• _THE PROBLEM_:
What is wanted is an exact copy of the lines from the top of the listing through the line containing "(** [x] with".

◇ ◇ ◇ ◇ ◇

(* ===== verification/BitopsThms.v ===== *)
(** * The commands on bits implement operations on the bits of strings *)

From Stdlib Require Import Ascii String.
From S2P Require Import Prelude Endian Util Sds Server ServerFacts ObjFacts Db DbFacts Tstring CommandFacts TstringThms DbThms Bitops BitopsFacts.
Import SdsSpec SdsFacts QuoteFacts BitSpec BitFacts.

(** ** Specification *)

Section Spec.
Context `{ServerEnv}.

(** The string with the given bits, 8 for each byte. *)
Definition byte_of (l : list bool) : Z := foldl (fun v b => 2 * v + Z.b2z b) 0 l.

Fixpoint of_bits (l : list bool) : list Z :=
  match l with
  | b0 :: b1 :: b2 :: b3 :: b4 :: b5 :: b6 :: b7 :: l => byte_of [b0; b1; b2; b3; b4; b5; b6; b7] :: of_bits l
  | _ => []
  end.

(** [x] with zeroes at the end, up to [n] bytes. *)
Definition padded (x : list Z) (n : nat) : list Z := x ++ replicate (n - length x) 0.

Definition set_bit (x : list Z) (i : Z) (b : bool) : list Z :=
  of_bits (<[Z.to_nat i := b]> (bits (padded x (Z.to_nat (i / 8) + 1)))).

Definition bit_at (x : list Z) (i : Z) : bool := default false (bits x !! Z.to_nat i).

Definition bad_offset : string := "bit offset is not an integer or out of range".
Definition bad_bit : string := "bit is not an integer or out of range".

(** Offsets are under 2^32. *)
Definition a_offset (x : list Z) : Spec (option Z) :=
  r ← a_parse x bad_offset;
  match r with
  | None => mret None
  | Some i => if (i <? 0) || (2 ^ 32 <=? i) then _ ← a_reply (r_error bad_offset); mret None else mret (Some i)
  end.

Definition spec_setbit : Spec unit :=
  k ← a_arg 1;
  off ← a_arg 2;
  v ← a_arg 3;
  r ← a_offset off;
  match r with
  | None => mret tt
  | Some i =>
      r ← a_parse v bad_bit;
      match r with
      | None => mret tt
      | Some b =>
          if negb ((b =? 0) || (b =? 1)) then a_reply (r_error bad_bit) else
          db ← a_db;
          v ← a_lookupWrite db k;
          match v with
          | Some (VOther _ _) => a_reply shared_wrongtypeerr
          | _ =>
              let x := text_or_empty v in
              _ ← a_modify db (put k (VStr (set_bit x i (b =? 1))));
              _ ← a_log (Modified db k);
              _ ← a_log (Notify REDIS_NOTIFY_STRING "setbit" k db);
              _ ← a_dirty 1;
              a_reply (r_int (Z.b2z (bit_at x i)))
          end
      end
  end.

Definition spec_getbit : Spec unit :=
  k ← a_arg 1;
  off ← a_arg 2;
  r ← a_offset off;
  match r with
  | None => mret tt
  | Some i =>
      db ← a_db;
      v ← a_lookupRead db k;
      match v with
      | None => a_reply shared_czero
      | Some (VStr x) => a_reply (r_int (Z.b2z (bit_at x i)))
      | Some (VOther _ _) => a_reply shared_wrongtypeerr
      end
  end.

(** The part of a string that arguments select: the first index in argument [j] and the
    last one in the next, when they are there. *)
Definition a_range (x : list Z) (j : nat) (last : bool) : Spec (option (Z * Z)) :=
  s ← a_arg j;
  r ← a_parse s not_an_integer;
  match r with
  | None => mret None
  | Some start =>
      if last then
        e ← a_arg (j + 1);
        r ← a_parse e not_an_integer;
        match r with None => mret None | Some end_ => mret (Some (start, end_)) end
      else mret (Some (start, zlen x - 1))
  end.

Definition spec_bitcount : Spec unit :=
  k ← a_arg 1;
  db ← a_db;
  v ← a_lookupRead db k;
  match v with
  | None => a_reply shared_czero
  | Some (VOther _ _) => a_reply shared_wrongtypeerr
  | Some (VStr x) =>
      n ← a_gets (fun t => zlen (a_argv t));
      range ← (if n =? 4 then a_range x 2 true
               else if n =? 2 then mret (Some (0, zlen x - 1))
               else _ ← a_reply shared_syntaxerr; mret None);
      match range with
      | None => mret tt
      | Some (start, end_) => a_reply (r_int (ones (bits (substring x start end_))))
      end
  end.

(** The first byte of a range. *)
Definition first_byte (x : list Z) (start : Z) : Z := Z.max 0 (if start <? 0 then zlen x + start else start).

(** A clear bit is found after the end of the string unless the end of the range is given. *)
Definition spec_bitpos : Spec unit :=
  k ← a_arg 1;
  b ← a_arg 2;
  r ← a_parse b not_an_integer;
  match r with
  | None => mret tt
  | Some b =>
      if negb ((b =? 0) || (b =? 1)) then a_reply (r_error "The bit argument must be 1 or 0.") else
      db ← a_db;
      v ← a_lookupRead db k;
      match v with
      | None => a_reply (r_int (if b =? 1 then -1 else 0))
      | Some (VOther _ _) => a_reply shared_wrongtypeerr
      | Some (VStr x) =>
          n ← a_gets (fun t => zlen (a_argv t));
          range ← (if (n =? 4) || (n =? 5) then a_range x 3 (n =? 5)
                   else if n =? 3 then mret (Some (0, zlen x - 1))
                   else _ ← a_reply shared_syntaxerr; mret None);
          match range with
          | None => mret tt
          | Some (start, end_) =>
              let y := substring x start end_ in
              let pos := bitpos (b =? 1) y in
              a_reply (r_int (if bool_decide (y = []) || (pos =? -1) || ((n =? 5) && (b =? 0) && (pos =? 8 * zlen y))
                              then -1 else 8 * first_byte x start + pos))
          end
      end
  end.

(** The strings of the sources; a missing key is an empty string. *)
Fixpoint a_sources (keys : list (list Z)) : Spec (option (list (list Z))) :=
  match keys with
  | [] => mret (Some [])
  | k :: keys =>
      db ← a_db;
      v ← a_lookupRead db k;
      match v with
      | Some (VOther _ _) => _ ← a_reply shared_wrongtypeerr; mret None
      | _ =>
          r ← a_sources keys;
          mret (match r with Some xs => Some (text_or_empty v :: xs) | None => None end)
      end
  end.

Definition bitop_code (x : list Z) : option Z :=
  if is_word x "and" then Some BITOP_AND else if is_word x "or" then Some BITOP_OR
  else if is_word x "xor" then Some BITOP_XOR else if is_word x "not" then Some BITOP_NOT else None.

Definition max_len (xs : list (list Z)) : Z := foldr (fun x m => Z.max (zlen x) m) 0 xs.
Definition REDIS_CMD_WRITE : Z := 1.
Definition REDIS_CMD_READONLY : Z := 2.
Definition REDIS_CMD_DENYOOM : Z := 4.
Definition REDIS_CMD_ADMIN : Z := 16.
Definition REDIS_CMD_PUBSUB : Z := 32.
Definition REDIS_CMD_NOSCRIPT : Z := 64.
Definition REDIS_CMD_RANDOM : Z := 128.
Definition REDIS_CMD_SORT_FOR_SCRIPT : Z := 256.
Definition REDIS_CMD_LOADING : Z := 512.
Definition REDIS_CMD_STALE : Z := 1024.
Definition REDIS_CMD_SKIP_MONITOR : Z := 2048.

(** The functions of the commands. *)
Inductive command :=
  | CString (c : string_command)
  | CKey (c : key_command)
  | CBit (c : bit_command)
  | CPing
  | CEcho
  | COther.

(** The fields of a row, but for the function that finds the keys. *)
Record redisCommand := Row {
  name : string; proc : command; arity : Z; sflags : string; firstkey : Z; lastkey : Z; keystep : Z }.

Definition redisCommandTable : list redisCommand :=
  [Row "get" (CString CGet) 2 "r" 1 1 1;
   Row "set" (CString CSet) (-3) "wm" 1 1 1;
   Row "setnx" (CString CSetnx) 3 "wm" 1 1 1;
   Row "setex" (CString CSetex) 4 "wm" 1 1 1;
   Row "psetex" (CString CPsetex) 4 "wm" 1 1 1;
   Row "append" (CString CAppend) 3 "wm" 1 1 1;
   Row "strlen" (CString CStrlen) 2 "r" 1 1 1;
   Row "del" (CKey CDel) (-2) "w" 1 (-1) 1;
   Row "exists" (CKey CExists) 2 "r" 1 1 1;
   Row "setbit" (CBit CSetbit) 4 "wm" 1 1 1;
   Row "getbit" (CBit CGetbit) 3 "r" 1 1 1;
   Row "setrange" (CString CSetrange) 4 "wm" 1 1 1;
   Row "getrange" (CString CGetrange) 4 "r" 1 1 1;
   Row "substr" (CString CGetrange) 4 "r" 1 1 1;
   Row "incr" (CString CIncr) 2 "wm" 1 1 1;
   Row "decr" (CString CDecr) 2 "wm" 1 1 1;
   Row "mget" (CString CMget) (-2) "r" 1 (-1) 1;
   Row "rpush" COther (-3) "wm" 1 1 1;
   Row "lpush" COther (-3) "wm" 1 1 1;
   Row "rpushx" COther 3 "wm" 1 1 1;
   Row "lpushx" COther 3 "wm" 1 1 1;
   Row "linsert" COther 5 "wm" 1 1 1;
   Row "rpop" COther 2 "w" 1 1 1;
   Row "lpop" COther 2 "w" 1 1 1;
   Row "brpop" COther (-3) "ws" 1 1 1;
   Row "brpoplpush" COther 4 "wms" 1 2 1;
   Row "blpop" COther (-3) "ws" 1 (-2) 1;
   Row "llen" COther 2 "r" 1 1 1;
   Row "lindex" COther 3 "r" 1 1 1;
   Row "lset" COther 4 "wm" 1 1 1;
   Row "lrange" COther 4 "r" 1 1 1;
   Row "ltrim" COther 4 "w" 1 1 1;
   Row "lrem" COther 4 "w" 1 1 1;
   Row "rpoplpush" COther 3 "wm" 1 2 1;
   Row "sadd" COther (-3) "wm" 1 1 1;
   Row "srem" COther (-3) "w" 1 1 1;
   Row "smove" COther 4 "w" 1 2 1;
   Row "sismember" COther 3 "r" 1 1 1;
   Row "scard" COther 2 "r" 1 1 1;
   Row "spop" COther 2 "wRs" 1 1 1;
   Row "srandmember" COther (-2) "rR" 1 1 1;
   Row "sinter" COther (-2) "rS" 1 (-1) 1;
   Row "sinterstore" COther (-3) "wm" 1 (-1) 1;
   Row "sunion" COther (-2) "rS" 1 (-1) 1;
   Row "sunionstore" COther (-3) "wm" 1 (-1) 1;
   Row "sdiff" COther (-2) "rS" 1 (-1) 1;
   Row "sdiffstore" COther (-3) "wm" 1 (-1) 1;
   Row "smembers" COther 2 "rS" 1 1 1;
   Row "sscan" COther (-3) "rR" 1 1 1;
   Row "zadd" COther (-4) "wm" 1 1 1;
   Row "zincrby" COther 4 "wm" 1 1 1;
   Row "zrem" COther (-3) "w" 1 1 1;
   Row "zremrangebyscore" COther 4 "w" 1 1 1;
   Row "zremrangebyrank" COther 4 "w" 1 1 1;
   Row "zremrangebylex" COther 4 "w" 1 1 1;
   Row "zunionstore" COther (-4) "wm" 0 0 0;
   Row "zinterstore" COther (-4) "wm" 0 0 0;
   Row "zrange" COther (-4) "r" 1 1 1;
   Row "zrangebyscore" COther (-4) "r" 1 1 1;
   Row "zrevrangebyscore" COther (-4) "r" 1 1 1;
   Row "zrangebylex" COther (-4) "r" 1 1 1;
   Row "zrevrangebylex" COther (-4) "r" 1 1 1;
   Row "zcount" COther 4 "r" 1 1 1;
   Row "zlexcount" COther 4 "r" 1 1 1;
   Row "zrevrange" COther (-4) "r" 1 1 1;
   Row "zcard" COther 2 "r" 1 1 1;
   Row "zscore" COther 3 "r" 1 1 1;
   Row "zrank" COther 3 "r" 1 1 1;
   Row "zrevrank" COther 3 "r" 1 1 1;
   Row "zscan" COther (-3) "rR" 1 1 1;
   Row "hset" COther 4 "wm" 1 1 1;
   Row "hsetnx" COther 4 "wm" 1 1 1;
   Row "hget" COther 3 "r" 1 1 1;
   Row "hmset" COther (-4) "wm" 1 1 1;
   Row "hmget" COther (-3) "r" 1 1 1;
   Row "hincrby" COther 4 "wm" 1 1 1;
   Row "hincrbyfloat" COther 4 "wm" 1 1 1;
   Row "hdel" COther (-3) "w" 1 1 1;
   Row "hlen" COther 2 "r" 1 1 1;
   Row "hkeys" COther 2 "rS" 1 1 1;
   Row "hvals" COther 2 "rS" 1 1 1;
   Row "hgetall" COther 2 "r" 1 1 1;
   Row "hexists" COther 3 "r" 1 1 1;
   Row "hscan" COther (-3) "rR" 1 1 1;
   Row "incrby" (CString CIncrby) 3 "wm" 1 1 1;
   Row "decrby" (CString CDecrby) 3 "wm" 1 1 1;
   Row "incrbyfloat" COther 3 "wm" 1 1 1;
   Row "getset" (CString CGetset) 3 "wm" 1 1 1;
   Row "mset" (CString CMset) (-3) "wm" 1 (-1) 2;
   Row "msetnx" (CString CMsetnx) (-3) "wm" 1 (-1) 2;
   Row "randomkey" COther 1 "rR" 0 0 0;
   Row "select" (CKey CSelect) 2 "rl" 0 0 0;
   Row "move" (CKey CMove) 3 "w" 1 1 1;
   Row "rename" (CKey CRename) 3 "w" 1 2 1;
   Row "renamenx" (CKey CRenamenx) 3 "w" 1 2 1;
   Row "expire" (CKey CExpire) 3 "w" 1 1 1;
   Row "expireat" (CKey CExpireat) 3 "w" 1 1 1;
   Row "pexpire" (CKey CPexpire) 3 "w" 1 1 1;
   Row "pexpireat" (CKey CPexpireat) 3 "w" 1 1 1;
   Row "keys" COther 2 "rS" 0 0 0;
   Row "scan" COther (-2) "rR" 0 0 0;
   Row "dbsize" (CKey CDbsize) 1 "r" 0 0 0;
   Row "auth" COther 2 "rslt" 0 0 0;
   Row "ping" CPing 1 "rt" 0 0 0;
   Row "echo" CEcho 2 "r" 0 0 0;
   Row "save" COther 1 "ars" 0 0 0;
   Row "bgsave" COther 1 "ar" 0 0 0;
   Row "bgrewriteaof" COther 1 "ar" 0 0 0;
   Row "shutdown" COther (-1) "arlt" 0 0 0;
   Row "lastsave" COther 1 "rR" 0 0 0;
   Row "type" (CKey CType) 2 "r" 1 1 1;
   Row "multi" COther 1 "rs" 0 0 0;
   Row "exec" COther 1 "sM" 0 0 0;
   Row "discard" COther 1 "rs" 0 0 0;
   Row "sync" COther 1 "ars" 0 0 0;
   Row "psync" COther 3 "ars" 0 0 0;
   Row "replconf" COther (-1) "arslt" 0 0 0;
   Row "flushdb" (CKey CFlushdb) 1 "w" 0 0 0;
   Row "flushall" COther 1 "w" 0 0 0;
   Row "sort" COther (-2) "wm" 1 1 1;
   Row "info" COther (-1) "rlt" 0 0 0;
   Row "monitor" COther 1 "ars" 0 0 0;
   Row "ttl" (CKey CTtl) 2 "r" 1 1 1;
   Row "pttl" (CKey CPttl) 2 "r" 1 1 1;
   Row "persist" (CKey CPersist) 2 "w" 1 1 1;
   Row "slaveof" COther 3 "ast" 0 0 0;
   Row "debug" COther (-2) "as" 0 0 0;
   Row "config" COther (-2) "art" 0 0 0;
   Row "subscribe" COther (-2) "rpslt" 0 0 0;
   Row "unsubscribe" COther (-1) "rpslt" 0 0 0;
   Row "psubscribe" COther (-2) "rpslt" 0 0 0;
   Row "punsubscribe" COther (-1) "rpslt" 0 0 0;
   Row "publish" COther 3 "pltr" 0 0 0;
   Row "pubsub" COther (-2) "pltrR" 0 0 0;
   Row "watch" COther (-2) "rs" 1 (-1) 1;
   Row "unwatch" COther 1 "rs" 0 0 0;
   Row "restore" COther 4 "awm" 1 1 1;
   Row "migrate" COther 6 "aw" 0 0 0;
   Row "dump" COther 2 "ar" 1 1 1;
   Row "object" COther (-2) "r" 2 2 2;
   Row "client" COther (-2) "ar" 0 0 0;
   Row "eval" COther (-3) "s" 0 0 0;
   Row "evalsha" COther (-3) "s" 0 0 0;
   Row "slowlog" COther (-2) "r" 0 0 0;
   Row "script" COther (-2) "ras" 0 0 0;
   Row "time" COther 1 "rR" 0 0 0;
   Row "bitop" (CBit CBitop) (-4) "wm" 2 (-1) 1;
   Row "bitcount" (CBit CBitcount) (-2) "r" 1 1 1;
   Row "bitpos" (CBit CBitpos) (-3) "r" 1 1 1;
   Row "pfselftest" COther 1 "r" 0 0 0;
   Row "pfadd" COther (-2) "wm" 1 1 1;
   Row "pfcount" COther (-2) "w" 1 1 1;
   Row "pfmerge" COther (-2) "wm" 1 (-1) 1;
   Row "pfdebug" COther (-3) "w" 0 0 0].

◇ ◇ ◇ ◇ ◇

• _RESULT BELOW_:
(* ===== verification/BitopsThms.v ===== *)
(** * The commands on bits implement operations on the bits of strings *)

From Stdlib Require Import Ascii String.
From S2P Require Import Prelude Endian Util Sds Server ServerFacts ObjFacts Db DbFacts Tstring CommandFacts TstringThms DbThms Bitops BitopsFacts.
Import SdsSpec SdsFacts QuoteFacts BitSpec BitFacts.

(** ** Specification *)

Section Spec.
Context `{ServerEnv}.

(** The string with the given bits, 8 for each byte. *)
Definition byte_of (l : list bool) : Z := foldl (fun v b => 2 * v + Z.b2z b) 0 l.

Fixpoint of_bits (l : list bool) : list Z :=
  match l with
  | b0 :: b1 :: b2 :: b3 :: b4 :: b5 :: b6 :: b7 :: l => byte_of [b0; b1; b2; b3; b4; b5; b6; b7] :: of_bits l
  | _ => []
  end.

(** [x] with zeroes at the end, up to [n] bytes. *)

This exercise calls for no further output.